[Stored items]
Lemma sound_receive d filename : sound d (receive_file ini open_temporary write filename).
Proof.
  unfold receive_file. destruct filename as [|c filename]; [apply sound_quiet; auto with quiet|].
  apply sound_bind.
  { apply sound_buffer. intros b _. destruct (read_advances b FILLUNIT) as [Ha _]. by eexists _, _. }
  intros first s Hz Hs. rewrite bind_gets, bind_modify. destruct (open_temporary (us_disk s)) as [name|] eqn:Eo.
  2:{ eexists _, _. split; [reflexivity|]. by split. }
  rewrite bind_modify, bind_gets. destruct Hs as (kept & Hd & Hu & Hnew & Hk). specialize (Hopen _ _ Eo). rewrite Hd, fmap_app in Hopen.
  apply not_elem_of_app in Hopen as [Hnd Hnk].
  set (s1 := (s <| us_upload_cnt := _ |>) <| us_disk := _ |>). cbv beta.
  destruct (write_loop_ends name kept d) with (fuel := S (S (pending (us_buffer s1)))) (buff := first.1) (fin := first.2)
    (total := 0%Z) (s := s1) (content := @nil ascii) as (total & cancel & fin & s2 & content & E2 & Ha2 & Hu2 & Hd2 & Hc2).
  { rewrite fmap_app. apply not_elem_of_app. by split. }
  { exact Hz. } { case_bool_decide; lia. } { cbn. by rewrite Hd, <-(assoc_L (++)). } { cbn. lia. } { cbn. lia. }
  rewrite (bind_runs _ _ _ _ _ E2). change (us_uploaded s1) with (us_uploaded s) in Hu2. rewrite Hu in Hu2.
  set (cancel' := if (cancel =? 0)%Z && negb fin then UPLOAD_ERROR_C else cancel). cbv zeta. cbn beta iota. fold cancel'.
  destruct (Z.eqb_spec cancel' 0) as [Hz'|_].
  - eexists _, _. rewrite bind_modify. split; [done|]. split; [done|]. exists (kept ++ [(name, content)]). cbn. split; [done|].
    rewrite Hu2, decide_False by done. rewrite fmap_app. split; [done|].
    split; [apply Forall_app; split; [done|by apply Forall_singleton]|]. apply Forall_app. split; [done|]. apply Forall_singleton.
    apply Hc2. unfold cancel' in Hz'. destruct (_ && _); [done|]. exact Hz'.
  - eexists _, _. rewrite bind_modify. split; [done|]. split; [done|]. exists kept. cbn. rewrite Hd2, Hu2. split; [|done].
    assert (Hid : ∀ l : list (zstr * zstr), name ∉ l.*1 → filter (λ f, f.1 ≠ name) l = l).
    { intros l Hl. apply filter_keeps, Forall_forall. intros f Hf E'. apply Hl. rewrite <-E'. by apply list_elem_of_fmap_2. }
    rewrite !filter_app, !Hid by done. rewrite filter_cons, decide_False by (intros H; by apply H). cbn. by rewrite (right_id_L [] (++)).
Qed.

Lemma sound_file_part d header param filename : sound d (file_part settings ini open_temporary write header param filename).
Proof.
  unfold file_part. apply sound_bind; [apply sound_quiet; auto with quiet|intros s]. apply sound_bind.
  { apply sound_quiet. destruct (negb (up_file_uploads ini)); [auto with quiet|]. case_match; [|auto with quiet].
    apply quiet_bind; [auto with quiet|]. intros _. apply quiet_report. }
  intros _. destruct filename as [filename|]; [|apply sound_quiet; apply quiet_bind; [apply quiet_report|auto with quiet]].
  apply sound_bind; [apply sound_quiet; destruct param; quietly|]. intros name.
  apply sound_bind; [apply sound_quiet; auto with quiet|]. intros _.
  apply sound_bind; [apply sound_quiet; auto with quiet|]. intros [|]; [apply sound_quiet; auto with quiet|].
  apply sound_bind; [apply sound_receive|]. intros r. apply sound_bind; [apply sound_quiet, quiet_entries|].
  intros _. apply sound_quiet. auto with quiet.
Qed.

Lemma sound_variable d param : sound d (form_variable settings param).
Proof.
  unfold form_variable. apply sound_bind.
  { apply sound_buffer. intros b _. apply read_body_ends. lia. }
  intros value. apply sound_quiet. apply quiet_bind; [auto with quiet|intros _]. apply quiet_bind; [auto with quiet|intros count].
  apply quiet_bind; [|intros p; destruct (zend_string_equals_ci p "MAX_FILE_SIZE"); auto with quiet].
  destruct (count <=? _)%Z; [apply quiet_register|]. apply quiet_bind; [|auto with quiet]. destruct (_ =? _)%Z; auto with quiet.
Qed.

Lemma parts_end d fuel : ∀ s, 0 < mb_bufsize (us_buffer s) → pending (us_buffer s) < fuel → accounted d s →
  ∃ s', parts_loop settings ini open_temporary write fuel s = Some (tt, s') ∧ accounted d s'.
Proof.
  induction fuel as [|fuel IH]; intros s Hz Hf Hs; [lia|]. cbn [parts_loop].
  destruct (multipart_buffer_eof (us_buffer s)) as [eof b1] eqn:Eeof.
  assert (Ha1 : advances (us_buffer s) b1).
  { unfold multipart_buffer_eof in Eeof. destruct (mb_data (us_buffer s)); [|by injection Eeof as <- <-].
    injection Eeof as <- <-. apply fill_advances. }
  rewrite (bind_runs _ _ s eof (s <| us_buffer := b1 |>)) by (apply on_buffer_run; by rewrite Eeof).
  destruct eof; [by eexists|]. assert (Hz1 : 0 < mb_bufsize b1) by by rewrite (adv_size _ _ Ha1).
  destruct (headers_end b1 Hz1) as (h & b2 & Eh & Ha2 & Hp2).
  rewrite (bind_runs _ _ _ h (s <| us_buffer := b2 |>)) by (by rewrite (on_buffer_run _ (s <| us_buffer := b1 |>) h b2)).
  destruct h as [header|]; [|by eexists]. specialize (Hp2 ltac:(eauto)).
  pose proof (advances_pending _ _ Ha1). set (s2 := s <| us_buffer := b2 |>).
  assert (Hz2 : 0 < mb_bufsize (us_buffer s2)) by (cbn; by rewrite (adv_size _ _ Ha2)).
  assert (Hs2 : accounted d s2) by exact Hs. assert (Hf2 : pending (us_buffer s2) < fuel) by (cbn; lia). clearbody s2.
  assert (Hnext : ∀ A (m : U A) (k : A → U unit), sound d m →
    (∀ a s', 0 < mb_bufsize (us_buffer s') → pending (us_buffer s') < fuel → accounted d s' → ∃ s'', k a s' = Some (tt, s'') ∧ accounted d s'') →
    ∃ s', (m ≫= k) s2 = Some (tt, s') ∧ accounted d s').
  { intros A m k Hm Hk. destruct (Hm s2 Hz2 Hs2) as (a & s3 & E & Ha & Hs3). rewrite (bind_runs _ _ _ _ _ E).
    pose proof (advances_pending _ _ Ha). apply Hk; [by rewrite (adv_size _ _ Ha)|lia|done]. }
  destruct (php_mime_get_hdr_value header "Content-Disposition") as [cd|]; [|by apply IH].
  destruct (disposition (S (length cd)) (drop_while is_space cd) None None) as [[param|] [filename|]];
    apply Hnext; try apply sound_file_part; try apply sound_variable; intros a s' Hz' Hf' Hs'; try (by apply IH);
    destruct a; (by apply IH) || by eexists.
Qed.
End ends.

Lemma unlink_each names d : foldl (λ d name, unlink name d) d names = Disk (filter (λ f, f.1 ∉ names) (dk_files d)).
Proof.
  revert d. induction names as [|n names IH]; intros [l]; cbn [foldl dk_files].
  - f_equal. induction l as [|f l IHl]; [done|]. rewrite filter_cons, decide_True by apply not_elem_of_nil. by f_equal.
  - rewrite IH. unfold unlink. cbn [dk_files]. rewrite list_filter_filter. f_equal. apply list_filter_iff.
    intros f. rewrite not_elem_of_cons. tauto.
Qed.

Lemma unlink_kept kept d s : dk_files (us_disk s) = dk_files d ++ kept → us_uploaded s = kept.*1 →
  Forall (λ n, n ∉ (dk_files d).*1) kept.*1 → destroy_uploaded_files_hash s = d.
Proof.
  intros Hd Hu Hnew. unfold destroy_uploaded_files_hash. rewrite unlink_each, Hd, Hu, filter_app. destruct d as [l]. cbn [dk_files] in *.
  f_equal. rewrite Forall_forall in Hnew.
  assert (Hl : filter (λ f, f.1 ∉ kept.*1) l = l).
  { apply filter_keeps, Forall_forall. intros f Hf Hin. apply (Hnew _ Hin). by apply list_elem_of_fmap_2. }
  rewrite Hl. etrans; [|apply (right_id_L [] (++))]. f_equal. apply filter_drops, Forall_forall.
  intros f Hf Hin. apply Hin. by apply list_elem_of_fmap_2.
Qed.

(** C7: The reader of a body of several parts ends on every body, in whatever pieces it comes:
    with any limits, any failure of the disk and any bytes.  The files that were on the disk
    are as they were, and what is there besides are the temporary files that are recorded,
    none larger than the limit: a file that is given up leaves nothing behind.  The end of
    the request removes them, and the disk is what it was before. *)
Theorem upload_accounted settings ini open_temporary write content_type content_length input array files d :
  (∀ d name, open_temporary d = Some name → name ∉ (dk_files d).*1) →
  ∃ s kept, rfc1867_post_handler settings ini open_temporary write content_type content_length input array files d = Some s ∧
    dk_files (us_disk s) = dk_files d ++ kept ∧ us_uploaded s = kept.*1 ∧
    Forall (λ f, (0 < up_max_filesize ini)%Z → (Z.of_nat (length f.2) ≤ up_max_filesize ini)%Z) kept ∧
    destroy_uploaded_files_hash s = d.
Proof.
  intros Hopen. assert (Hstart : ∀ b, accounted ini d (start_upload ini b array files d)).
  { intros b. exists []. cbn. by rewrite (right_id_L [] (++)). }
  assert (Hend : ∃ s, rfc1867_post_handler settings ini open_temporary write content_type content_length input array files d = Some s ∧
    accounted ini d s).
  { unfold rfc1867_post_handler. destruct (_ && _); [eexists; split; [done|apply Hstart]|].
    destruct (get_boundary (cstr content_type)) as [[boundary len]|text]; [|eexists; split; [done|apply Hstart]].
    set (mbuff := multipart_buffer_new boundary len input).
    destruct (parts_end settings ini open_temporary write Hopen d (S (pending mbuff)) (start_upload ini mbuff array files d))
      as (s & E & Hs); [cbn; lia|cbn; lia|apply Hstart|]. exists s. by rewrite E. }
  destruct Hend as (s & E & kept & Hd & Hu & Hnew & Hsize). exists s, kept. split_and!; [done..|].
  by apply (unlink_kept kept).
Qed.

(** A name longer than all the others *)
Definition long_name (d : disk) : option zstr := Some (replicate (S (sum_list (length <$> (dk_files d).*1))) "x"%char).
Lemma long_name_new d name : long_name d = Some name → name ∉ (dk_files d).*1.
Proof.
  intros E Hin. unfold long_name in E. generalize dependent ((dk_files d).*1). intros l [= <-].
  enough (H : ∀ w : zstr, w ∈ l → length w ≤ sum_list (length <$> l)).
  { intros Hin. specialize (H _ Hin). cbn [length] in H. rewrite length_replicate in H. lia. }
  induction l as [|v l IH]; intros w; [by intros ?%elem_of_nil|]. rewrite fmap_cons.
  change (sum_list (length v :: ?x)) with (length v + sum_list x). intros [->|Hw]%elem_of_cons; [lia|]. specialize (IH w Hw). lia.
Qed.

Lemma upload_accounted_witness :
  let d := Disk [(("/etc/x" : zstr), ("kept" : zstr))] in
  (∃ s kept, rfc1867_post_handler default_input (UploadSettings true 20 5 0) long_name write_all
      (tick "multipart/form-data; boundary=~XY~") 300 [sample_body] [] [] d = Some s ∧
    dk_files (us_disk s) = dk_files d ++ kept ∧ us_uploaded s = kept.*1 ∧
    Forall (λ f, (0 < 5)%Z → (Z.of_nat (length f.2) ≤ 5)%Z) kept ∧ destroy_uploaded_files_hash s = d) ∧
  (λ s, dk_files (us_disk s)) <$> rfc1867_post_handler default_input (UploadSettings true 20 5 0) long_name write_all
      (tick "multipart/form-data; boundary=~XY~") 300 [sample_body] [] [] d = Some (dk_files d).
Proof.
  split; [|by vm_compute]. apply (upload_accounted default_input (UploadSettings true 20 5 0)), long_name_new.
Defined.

* * *

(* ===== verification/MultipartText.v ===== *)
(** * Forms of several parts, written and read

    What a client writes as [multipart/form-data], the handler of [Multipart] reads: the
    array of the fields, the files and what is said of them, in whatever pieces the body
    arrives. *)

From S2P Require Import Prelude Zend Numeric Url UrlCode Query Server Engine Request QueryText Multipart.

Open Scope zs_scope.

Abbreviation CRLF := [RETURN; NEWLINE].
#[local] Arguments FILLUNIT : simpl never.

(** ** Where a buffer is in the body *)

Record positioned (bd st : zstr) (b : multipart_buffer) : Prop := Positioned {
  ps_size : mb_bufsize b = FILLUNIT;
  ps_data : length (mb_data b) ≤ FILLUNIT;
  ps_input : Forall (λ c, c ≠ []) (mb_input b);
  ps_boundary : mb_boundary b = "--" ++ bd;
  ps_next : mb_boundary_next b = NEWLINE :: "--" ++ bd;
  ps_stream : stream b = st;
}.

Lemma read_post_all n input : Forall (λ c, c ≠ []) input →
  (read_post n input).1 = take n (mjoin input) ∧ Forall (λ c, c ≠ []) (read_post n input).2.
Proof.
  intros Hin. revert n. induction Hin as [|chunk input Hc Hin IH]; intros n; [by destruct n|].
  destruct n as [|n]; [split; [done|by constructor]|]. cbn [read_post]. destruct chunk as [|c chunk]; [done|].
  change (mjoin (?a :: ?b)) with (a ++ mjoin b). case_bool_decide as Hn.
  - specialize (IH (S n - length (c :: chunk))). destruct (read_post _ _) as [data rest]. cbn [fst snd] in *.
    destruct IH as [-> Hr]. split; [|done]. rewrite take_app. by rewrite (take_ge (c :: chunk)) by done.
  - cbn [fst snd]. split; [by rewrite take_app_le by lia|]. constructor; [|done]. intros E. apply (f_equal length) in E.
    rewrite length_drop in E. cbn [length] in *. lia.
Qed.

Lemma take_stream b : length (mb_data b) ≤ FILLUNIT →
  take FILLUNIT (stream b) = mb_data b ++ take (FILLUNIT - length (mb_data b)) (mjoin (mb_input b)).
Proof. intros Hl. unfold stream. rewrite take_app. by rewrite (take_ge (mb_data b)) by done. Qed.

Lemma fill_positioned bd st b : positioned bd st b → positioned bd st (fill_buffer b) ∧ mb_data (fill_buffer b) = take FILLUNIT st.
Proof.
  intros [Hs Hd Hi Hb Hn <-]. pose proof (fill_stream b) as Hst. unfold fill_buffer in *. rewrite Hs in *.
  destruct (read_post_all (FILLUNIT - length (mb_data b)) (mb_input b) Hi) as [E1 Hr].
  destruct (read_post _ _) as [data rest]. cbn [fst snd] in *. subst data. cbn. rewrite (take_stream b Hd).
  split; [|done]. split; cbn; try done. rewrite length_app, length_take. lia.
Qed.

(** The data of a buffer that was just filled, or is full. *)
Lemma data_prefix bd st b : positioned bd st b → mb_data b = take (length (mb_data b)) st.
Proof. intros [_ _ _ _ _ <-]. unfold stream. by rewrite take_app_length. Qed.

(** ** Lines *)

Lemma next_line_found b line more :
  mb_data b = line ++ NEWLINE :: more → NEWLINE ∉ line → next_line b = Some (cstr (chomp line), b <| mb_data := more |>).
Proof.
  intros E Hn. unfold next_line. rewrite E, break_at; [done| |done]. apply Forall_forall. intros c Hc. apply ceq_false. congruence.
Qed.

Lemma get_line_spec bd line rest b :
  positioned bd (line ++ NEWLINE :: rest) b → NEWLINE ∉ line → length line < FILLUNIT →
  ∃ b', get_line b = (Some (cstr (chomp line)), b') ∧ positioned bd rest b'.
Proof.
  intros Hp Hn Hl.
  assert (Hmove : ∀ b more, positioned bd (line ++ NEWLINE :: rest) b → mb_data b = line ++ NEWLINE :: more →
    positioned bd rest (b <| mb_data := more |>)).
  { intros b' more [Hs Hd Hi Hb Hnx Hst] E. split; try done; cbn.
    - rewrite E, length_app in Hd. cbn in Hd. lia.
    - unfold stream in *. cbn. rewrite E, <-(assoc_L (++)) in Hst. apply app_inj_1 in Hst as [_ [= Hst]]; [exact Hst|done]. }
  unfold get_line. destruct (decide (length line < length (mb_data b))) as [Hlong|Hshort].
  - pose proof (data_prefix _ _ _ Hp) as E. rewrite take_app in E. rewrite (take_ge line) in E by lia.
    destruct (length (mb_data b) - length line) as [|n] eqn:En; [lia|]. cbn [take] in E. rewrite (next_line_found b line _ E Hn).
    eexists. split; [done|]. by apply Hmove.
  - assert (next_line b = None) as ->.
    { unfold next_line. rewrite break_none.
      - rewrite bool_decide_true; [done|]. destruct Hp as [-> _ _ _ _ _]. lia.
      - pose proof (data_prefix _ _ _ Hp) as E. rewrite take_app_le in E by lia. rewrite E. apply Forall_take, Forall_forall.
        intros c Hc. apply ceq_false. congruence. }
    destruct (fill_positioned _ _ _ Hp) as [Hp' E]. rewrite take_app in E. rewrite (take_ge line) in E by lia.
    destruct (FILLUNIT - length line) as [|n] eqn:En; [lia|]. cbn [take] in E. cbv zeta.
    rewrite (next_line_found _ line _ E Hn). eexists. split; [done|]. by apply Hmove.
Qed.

◆ Task
Set down, exactly as they appear above, all lines from the one that has "intros Hd Hu" down to the one that has "are as they", including those two and no others.

◆ Answer to this task
  intros Hd Hu Hnew. unfold destroy_uploaded_files_hash. rewrite unlink_each, Hd, Hu, filter_app. destruct d as [l]. cbn [dk_files] in *.
  f_equal. rewrite Forall_forall in Hnew.
  assert (Hl : filter (λ f, f.1 ∉ kept.*1) l = l).
  { apply filter_keeps, Forall_forall. intros f Hf Hin. apply (Hnew _ Hin). by apply list_elem_of_fmap_2. }
  rewrite Hl. etrans; [|apply (right_id_L [] (++))]. f_equal. apply filter_drops, Forall_forall.
  intros f Hf Hin. apply Hin. by apply list_elem_of_fmap_2.
Qed.

(** C7: The reader of a body of several parts ends on every body, in whatever pieces it comes:
    with any limits, any failure of the disk and any bytes.  The files that were on the disk
    are as they were, and what is there besides are the temporary files that are recorded,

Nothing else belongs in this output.